### EXERCISE INPUTS
(* ===== verification/TwTimer.v ===== *)
(** * The timing wheel

    Models [src/sf_lib/sf_timer/sf_tw_timer.h], [sf_tw_timer.c], [sf_timer.h] and
    [sf_timer_input.c]: 2^14 buckets, each a chain of chunks of 510 slots; a
    submission writes the slot of the bucket that the wheel will reach after
    [ticks] steps, a run of the input node steps the wheel by the ticks that have
    passed, chains the chunks of the buckets it meets onto the expire list and
    hands their slots to the graph nodes of their groups.  Times are IEEE
    binary64 numbers ([SpecFloat]).  A slot pointer is a chunk address and an
    index; the chunk pool's answer is an argument of the submission (what
    [SfPool.alloc_node_from_pool] promises of it is that it is a node nobody
    holds). *)
From Stdlib Require Export Floats.SpecFloat.
From S2P Require Import Prelude.

(** ** Doubles *)

Abbreviation f64 := spec_float.
Definition f64_add : f64 -> f64 -> f64 := SFadd 53 1024.
Definition f64_sub : f64 -> f64 -> f64 := SFsub 53 1024.
Definition f64_mul : f64 -> f64 -> f64 := SFmul 53 1024.
Definition f64_div : f64 -> f64 -> f64 := SFdiv 53 1024.
Definition f64_lt : f64 -> f64 -> bool := SFltb.
Definition f64_of (z : Z) : f64 := binary_normalize 53 1024 z 0 false.

(** The conversion of a C cast to [uint32_t]: truncation towards zero (out of
    range the cast is undefined and the model wraps). *)
Definition u32_of_f64 (f : f64) : Z :=
  match f with
  | S754_finite s m e =>
      let v := Z.shiftl (Zpos m) e in u32 (if s then - v else v)
  | _ => 0
  end.

(** ** Data *)

Definition SF_TIMER_MAX_TICKS : Z := 2 ^ 14.
Definition SF_TW_TIMER_BUCKET_MASK : Z := SF_TIMER_MAX_TICKS - 1.
Definition SF_TW_TIMER_SLOT_CNT : Z := (32 * 128 - 8) / 8 - 1.
(** The double nearest to 0.1. *)
Definition SF_TIMER_SECOND_PER_TICK : f64 := S754_finite false 7205759403792794 (-56).

Record sf_timer_chunk_t := mk_chunk {
  next_chunk : Z;
  current_slot_cnt : Z;
  sf_timer_slots : gmap Z Z
}.

Record sf_timer_bucket_t := mk_tbucket {
  slot_used_cnt : Z;
  slot_left_cnt : Z;
  first_chunk : Z;
  current_chunk : Z
}.

Record sf_tw_timer_t := mk_tw {
  timer_info_start : Z;
  sf_timer_buckets : gmap Z sf_timer_bucket_t;
  expire_chunk_list : Z;
  pre_bucket_index : Z;
  ticks_per_second : f64;
  timer_interval : f64;
  last_run_time : f64;
  next_run_time : f64
}.

Record sf_timer_record_t := mk_trecord {
  slot_handler : Z * Z;
  timer_info : Z;
  safe_clib_time : f64
}.

#[export] Instance zeroed_chunk : Zeroed sf_timer_chunk_t := mk_chunk 0 0 ∅.
#[export] Instance zeroed_tbucket : Zeroed sf_timer_bucket_t := mk_tbucket 0 0 0 0.

(** [union sf_timer_handle]: 8 bits of group, 56 bits of index. *)
Definition handle_data (group_id index : Z) : Z :=
  Z.lor (u8 group_id) (Z.shiftl (wrap 56 index) 8).
Definition handle_group (data : Z) : Z := Z.land data 255.
Definition handle_index (data : Z) : Z := Z.shiftr data 8.

Definition set_next_chunk (v : Z) (c : sf_timer_chunk_t) :=
  mk_chunk v (current_slot_cnt c) (sf_timer_slots c).
Definition set_slot (i v : Z) (c : sf_timer_chunk_t) :=
  mk_chunk (next_chunk c) (current_slot_cnt c) (sf_timer_slots c).[i <- v].

(** ** Initialisation *)

(** [start] is the address of [sf_tw_timer_init], [mem] tells whether the bucket
    vector could be allocated. *)
Definition sf_tw_timer_init (start : Z) (mem : bool) : sf_tw_timer_t * Z :=
  if mem then
    (mk_tw start ∅ 0 0 (f64_div (f64_of 1) SF_TIMER_SECOND_PER_TICK) SF_TIMER_SECOND_PER_TICK
       (S754_zero false) (S754_zero false), 0)
  else (mk_tw 0 ∅ 0 0 (S754_zero false) (S754_zero false) (S754_zero false) (S754_zero false), -1).

(** ** Submitting and stopping *)

Implicit Types (M : gmap Z sf_timer_chunk_t) (tw : sf_tw_timer_t).

Definition set_bucket tw (i : Z) (b : sf_timer_bucket_t) : sf_tw_timer_t :=
  mk_tw (timer_info_start tw) (sf_timer_buckets tw).[i <- b] (expire_chunk_list tw)
    (pre_bucket_index tw) (ticks_per_second tw) (timer_interval tw) (last_run_time tw)
    (next_run_time tw).

(** [alloc] is the chunk pool's answer, 0 for NULL; [record] tells whether the
    caller wants the record. *)
Definition sf_submit_timer_tw tw M (record : bool) (sf_timer_info group_id ticks alloc : Z) :
    sf_tw_timer_t * gmap Z sf_timer_chunk_t * option sf_timer_record_t * Z :=
  let data := handle_data group_id (u64 (sf_timer_info - timer_info_start tw)) in
  if decide (SF_TIMER_MAX_TICKS < ticks) then (tw, M, None, -1)
  else
    let timer_bucket_index := Z.land (u32 (pre_bucket_index tw + ticks)) SF_TW_TIMER_BUCKET_MASK in
    let bucket := (sf_timer_buckets tw).[timer_bucket_index] in
    let done M cur bucket :=
      (set_bucket tw timer_bucket_index bucket, M,
       if record then
         Some (mk_trecord (cur, current_slot_cnt M.[cur] - 1) sf_timer_info
                 (f64_add (last_run_time tw)
                    (f64_mul (f64_of (u32 (ticks - 2))) (timer_interval tw))))
       else None, 0) in
    if decide (0 < slot_left_cnt bucket) then
      let cur := current_chunk bucket in
      let c := M.[cur] in
      let c := set_slot (current_slot_cnt c) data c in
      let M := M.[cur <- mk_chunk (next_chunk c) (u64 (current_slot_cnt c + 1)) (sf_timer_slots c)] in
      done M cur (mk_tbucket (u32 (slot_used_cnt bucket + 1)) (u32 (slot_left_cnt bucket - 1))
                    (first_chunk bucket) (current_chunk bucket))
    else if decide (alloc = 0) then (tw, M, None, -1)
    else
      let M := M.[alloc <- mk_chunk 0 1 (sf_timer_slots M.[alloc]).[0 <- data]] in
      let '(M, first) :=
        if decide (current_chunk bucket = 0) then (M, alloc)
        else (M.[current_chunk bucket <- set_next_chunk alloc M.[current_chunk bucket]],
              first_chunk bucket) in
      done M alloc (mk_tbucket (u32 (slot_used_cnt bucket + 1))
                      (u32 (slot_left_cnt bucket + (SF_TW_TIMER_SLOT_CNT - 1))) first alloc).

Definition write_slot M (handler : Z * Z) (v : Z) : gmap Z sf_timer_chunk_t :=
  M.[fst handler <- set_slot (snd handler) v M.[fst handler]].

Definition SF_TIMER_STATUS_BUSY : Z := 1.
Definition SF_TIMER_STATUS_SUCCESS : Z := 0.

Definition sf_stop_timer M (r : sf_timer_record_t) (time_now : f64) : gmap Z sf_timer_chunk_t * Z :=
  if f64_lt time_now (safe_clib_time r)
  then (write_slot M (slot_handler r) 0, SF_TIMER_STATUS_SUCCESS)
  else (M, SF_TIMER_STATUS_BUSY).

(** What happens to the timer's information block. *)
Inductive info_fate := Info_freed | Info_zeroed.

Definition sf_stop_timer_void_tw M (r : sf_timer_record_t) (time_now : f64) :
    gmap Z sf_timer_chunk_t * info_fate :=
  if f64_lt time_now (safe_clib_time r)
  then (write_slot M (slot_handler r) 0, Info_freed)
  else (M, Info_zeroed).

(** ** Expiry *)

(** The loop over the elapsed ticks; [n] counts the ticks left. *)
Fixpoint expire_loop (n : nat) (pre : Z) (B : gmap Z sf_timer_bucket_t) M (first last ret_cnt : Z) :
    Z * gmap Z sf_timer_bucket_t * gmap Z sf_timer_chunk_t * Z * Z * Z :=
  match n with
  | O => (pre, B, M, first, last, ret_cnt)
  | S n =>
      let pre := Z.land (u32 (pre + 1)) SF_TW_TIMER_BUCKET_MASK in
      let bucket := B.[pre] in
      if decide (slot_used_cnt bucket = 0) then expire_loop n pre B M first last ret_cnt
      else
        let ret_cnt := ret_cnt + slot_used_cnt bucket in
        let '(M, first) :=
          if decide (first = 0) then (M, first_chunk bucket)
          else (M.[last <- set_next_chunk (first_chunk bucket) M.[last]], first) in
        expire_loop n pre B.[pre <- mk_tbucket 0 0 0 0] M first (current_chunk bucket) ret_cnt
  end.

Definition elapsed_ticks tw (now : f64) : Z :=
  u32_of_f64 (f64_mul (ticks_per_second tw) (f64_sub now (last_run_time tw))).

Definition sf_tw_timer_expire_internal tw M (now : f64) :
    sf_tw_timer_t * gmap Z sf_timer_chunk_t * Z :=
  if f64_lt now (next_run_time tw) then (tw, M, 0)
  else if decide (expire_chunk_list tw <> 0) then (tw, M, 0)
  else
    let nticks := elapsed_ticks tw now in
    let '(pre, B, M, first, last, ret_cnt) :=
      expire_loop (Z.to_nat nticks) (pre_bucket_index tw) (sf_timer_buckets tw) M 0 0 0 in
    (mk_tw (timer_info_start tw) B first pre (ticks_per_second tw) (timer_interval tw)
       (f64_add (last_run_time tw) (f64_mul (f64_of nticks) (timer_interval tw)))
       (f64_add now (timer_interval tw)), M, ret_cnt).

(** ** The input node *)

Definition SF_NEXT_NODE_TIMER_ERROR_DROP : Z := 0.

(** One slot: the pointer it is decoded to and the node it is sent to. *)
Definition timer_slot_next (start : Z) (next_index_vec : gmap Z Z) (data : Z) : Z * Z :=
  (u64 (handle_index data + start),
   if decide (handle_group data <> 0) then next_index_vec.[handle_group data]
   else SF_NEXT_NODE_TIMER_ERROR_DROP).

Definition chunk_slots (c : sf_timer_chunk_t) : list Z :=
  map (fun i => (sf_timer_slots c).[i]) (seqZ 0 (u32 (current_slot_cnt c))).

(** The two-at-a-time loop and the one-at-a-time loop treat a slot alike: the
    chunk's slots are sent on in order; the result is what is enqueued and the
    number of slots in use. *)
Definition sf_timer_input_internal (start : Z) (next_index_vec : gmap Z Z) (c : sf_timer_chunk_t) :
    list (Z * Z) * Z :=
  (map (timer_slot_next start next_index_vec) (chunk_slots c),
   Z.of_nat (length (filter (fun d => handle_group d <> 0) (chunk_slots c)))).

(** The [while] loop: [out] collects what is enqueued, [freed] the chunks given
    back to the pool. *)
Fixpoint input_loop (fuel : nat) M (start : Z) (next_index_vec : gmap Z Z) (list_head ret_cnt : Z)
    (out : list (Z * Z)) (freed : list Z) : option (Z * Z * list (Z * Z) * list Z) :=
  match fuel with
  | O => None
  | S fuel =>
      if decide (list_head = 0) then Some (list_head, ret_cnt, out, freed)
      else
        let cur := list_head in
        let list_head := next_chunk M.[cur] in
        let '(sent, cnt) := sf_timer_input_internal start next_index_vec M.[cur] in
        let ret_cnt := ret_cnt + cnt in
        let out := out ++ sent in
        let freed := freed ++ [cur] in
        if decide (SF_TW_TIMER_SLOT_CNT <= ret_cnt) then Some (list_head, ret_cnt, out, freed)
        else input_loop fuel M start next_index_vec list_head ret_cnt out freed
  end.

Definition set_expire tw (l : Z) : sf_tw_timer_t :=
  mk_tw (timer_info_start tw) (sf_timer_buckets tw) l (pre_bucket_index tw)
    (ticks_per_second tw) (timer_interval tw) (last_run_time tw) (next_run_time tw).

(** The node function, with the wheel, the chunks, the [expired_timer_cnt]
    statistics, what was enqueued and the chunks freed. *)
Definition sf_timer_input_node (fuel : nat) tw M (next_index_vec : gmap Z Z) (expired : Z)
    (time_now : f64) : option (sf_tw_timer_t * gmap Z sf_timer_chunk_t * Z * list (Z * Z) * list Z) :=
  let '(tw, M) :=
    if decide (expire_chunk_list tw = 0)
    then fst (sf_tw_timer_expire_internal tw M time_now) else (tw, M) in
  let? (rest, ret_cnt, out, freed) :=
    input_loop fuel M (timer_info_start tw) next_index_vec (expire_chunk_list tw) 0 [] [] in
  Some (set_expire tw rest, M, u64 (expired + ret_cnt), out, freed).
######
AIM OF THE EXERCISE:
Would you print exactly and only the lines of the material above that run from the line with "(mk_tw (timer_info_start tw)" through the line with "(** One slot: the", both included?

WRITTEN ANSWER:
    (mk_tw (timer_info_start tw) B first pre (ticks_per_second tw) (timer_interval tw)
       (f64_add (last_run_time tw) (f64_mul (f64_of nticks) (timer_interval tw)))
       (f64_add now (timer_interval tw)), M, ret_cnt).

(** ** The input node *)

Definition SF_NEXT_NODE_TIMER_ERROR_DROP : Z := 0.

(** One slot: the pointer it is decoded to and the node it is sent to. *)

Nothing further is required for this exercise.